__TASK STATEMENT__. Let the answer be the lines from the one with "destruct (Hle j Hmj) as (q & Hq & Hx). congruence." to the end of the entries, copied exactly with both boundary lines kept.

(Stored data)
(** What the search leaves in the array. *)
Lemma search_prev s lv k prev : at_rest s lv -> length prev = kMaxHeight ->
  exists next prev', find_prev compare_ (search_fuel s) (sl_heap s) k (head_ s) (max_height_ s - 1) prev = Ok (next, prev') /\
    length prev' = kMaxHeight /\
    (forall j, (j < max_height_ s)%nat -> exists p, prev' !! j = Some (Some p) /\ exact (head_ s) lv j k p) /\
    (forall j, (max_height_ s <= j)%nat -> prev' !! j = prev !! j).
Proof using CompareOrder0.
  intros [Hl Hmax Hemp] Hlen.
  destruct (find_prev_spec s lv Hl (search_fuel s) k (head_ s) (max_height_ s - 1) prev) as (next & prev' & E1 & Hl' & Hle & Hgt);
    [lia|by left|by apply (fuel_enough compare_)|done|].
  exists next, prev'. split_and!; [done..| |]; intros j Hj; [apply Hle|apply Hgt]; lia.
Qed.

Lemma SkipList_Insert_spec s lv k a junk rnd :
  at_rest s lv -> a <> NULL -> sl_heap s !! a = None -> absent compare_ k (contents s) = true ->
  exists s' rnd' lv', SkipList_Insert compare_ k a junk s rnd = Ok (s', rnd') /\ at_rest s' lv' /\
    contents s' = sl_insert compare_ k (contents s) /\ head_ s' = head_ s.
Proof using CompareOrder0.
  intros Hr Ha Hfresh Habs. pose proof Hr as [Hl Hmax Hemp]. unfold SkipList_Insert.
  destruct (search_prev s lv k (replicate kMaxHeight None) Hr) as (next & prev & -> & Hlen & Hle & Hgt); [apply length_replicate|].
  cbn [mbind result_bind]. pose proof (seq_RandomHeight_range rnd) as Hh. destruct (RandomHeight rnd) as [height rnd']. cbn [fst] in Hh.
  assert (Hnone : forall j p, (max_height_ s <= j)%nat -> prev !! j <> Some (Some p)).
  { intros j p Hj Hp. rewrite Hgt in Hp by lia. by apply lookup_replicate in Hp as [? _]. }
  set (max := if (max_height_ s <? height)%nat then height else max_height_ s).
  set (prev' := if (max_height_ s <? height)%nat then fill_preds _ _ _ _ else prev).
  assert (Hmx : (height <= max <= kMaxHeight)%nat /\ (max_height_ s <= max)%nat).
  { unfold max. destruct (Nat.ltb_spec (max_height_ s) height); lia. }
  assert (Hex : all_exact (head_ s) lv k height prev').
  { unfold prev'. destruct (Nat.ltb_spec (max_height_ s) height) as [Hlt|Hge].
    - split; [unfold fill_preds; by rewrite length_imap|]. split.
      + intros j p Hj. rewrite fill_preds_lookup in Hj. destruct (Nat.leb_spec (max_height_ s) j) as [Hmj|Hmj].
        * destruct (prev !! j) as [o|] eqn:Eo; [|done]. cbn [fmap option_fmap option_map andb] in Hj. destruct (Nat.ltb_spec j height); [assert (p = head_ s) as -> by congruence; by apply exact_empty, Hemp|].
          exfalso. apply (Hnone j p Hmj). congruence.
        * cbn in Hj. destruct (Hle j Hmj) as (q & Hq & Hx). rewrite Hq in Hj. cbn in Hj. by assert (p = q) as -> by congruence.
      + intros j Hj. rewrite fill_preds_lookup. destruct (lookup_lt_is_Some_2 prev j ltac:(lia)) as [o Ho]. rewrite Ho. cbn [fmap option_fmap option_map].
        destruct (Nat.leb_spec (max_height_ s) j) as [Hmj|Hmj]; cbn [andb]; [rewrite (proj2 (Nat.ltb_lt _ _) Hj); eauto|].
        destruct (Hle j Hmj) as (q & Hq & _). rewrite Hq in Ho. injection Ho as <-. eauto.
    - split; [done|]. split.
      + intros j p Hj. destruct (le_gt_dec (max_height_ s) j) as [Hmj|Hmj]; [by destruct (Hnone j p Hmj)|].
        destruct (Hle j Hmj) as (q & Hq & Hx). congruence.
      + intros j Hj. destruct (Hle j ltac:(lia)) as (q & Hq & _). eauto. }
  destruct (link_new (mkSkipList (sl_heap s) (head_ s) max) lv k a junk height prev') as (h' & lv' & E1 & Hr' & Hc); try done.
  { split; cbn; [done|lia|]. intros i Hi. apply Hemp. lia. }
  { cbn. lia. }
  cbn [sl_heap head_ max_height_] in *. rewrite E1. cbn [mbind result_bind]. eexists _, rnd', lv'. done.
Qed.

(** ** Locking the predecessors *)

Section fine.
Context s lv (Hl : list_ok compare_ (sl_heap s) (head_ s) lv).

Lemma rank_before i us b kb ws x : (i < kMaxHeight)%nat -> lv i = us ++ (b, kb) :: ws -> x ∈ head_ s :: us.*1 ->
  (rank s lv b < rank s lv x)%nat.
Proof using Hl CompareOrder0.
  intros Hi. revert b kb ws. induction us as [|[y ky] us IH] using rev_ind; intros b kb ws Hs Hx.
  - apply list_elem_of_singleton in Hx as ->. by apply (rank_next compare_ s lv Hl i [] b kb ws).
  - assert (Hy : (rank s lv b < rank s lv y)%nat).
    { apply (rank_next compare_ s lv Hl i (us ++ [(y, ky)]) b kb ws y); [done..|].
      rewrite fmap_app, app_comm_cons. cbn [fmap list_fmap fst]. by rewrite last_snoc. }
    rewrite fmap_app, app_comm_cons in Hx. apply elem_of_app in Hx as [Hx|Hx%list_elem_of_singleton]; [|by subst x].
    rewrite <- app_assoc in Hs. specialize (IH y ky _ Hs Hx). lia.
Qed.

__ANSWER TO THE PROBLEM__.
        destruct (Hle j Hmj) as (q & Hq & Hx). congruence.
      + intros j Hj. destruct (Hle j ltac:(lia)) as (q & Hq & _). eauto. }
  destruct (link_new (mkSkipList (sl_heap s) (head_ s) max) lv k a junk height prev') as (h' & lv' & E1 & Hr' & Hc); try done.
  { split; cbn; [done|lia|]. intros i Hi. apply Hemp. lia. }
  { cbn. lia. }
  cbn [sl_heap head_ max_height_] in *. rewrite E1. cbn [mbind result_bind]. eexists _, rnd', lv'. done.
Qed.

(** ** Locking the predecessors *)

Section fine.
Context s lv (Hl : list_ok compare_ (sl_heap s) (head_ s) lv).

Lemma rank_before i us b kb ws x : (i < kMaxHeight)%nat -> lv i = us ++ (b, kb) :: ws -> x ∈ head_ s :: us.*1 ->
  (rank s lv b < rank s lv x)%nat.
Proof using Hl CompareOrder0.
  intros Hi. revert b kb ws. induction us as [|[y ky] us IH] using rev_ind; intros b kb ws Hs Hx.
  - apply list_elem_of_singleton in Hx as ->. by apply (rank_next compare_ s lv Hl i [] b kb ws).
  - assert (Hy : (rank s lv b < rank s lv y)%nat).
    { apply (rank_next compare_ s lv Hl i (us ++ [(y, ky)]) b kb ws y); [done..|].
      rewrite fmap_app, app_comm_cons. cbn [fmap list_fmap fst]. by rewrite last_snoc. }
    rewrite fmap_app, app_comm_cons in Hx. apply elem_of_app in Hx as [Hx|Hx%list_elem_of_singleton]; [|by subst x].
    rewrite <- app_assoc in Hs. specialize (IH y ky _ Hs Hx). lia.
Qed.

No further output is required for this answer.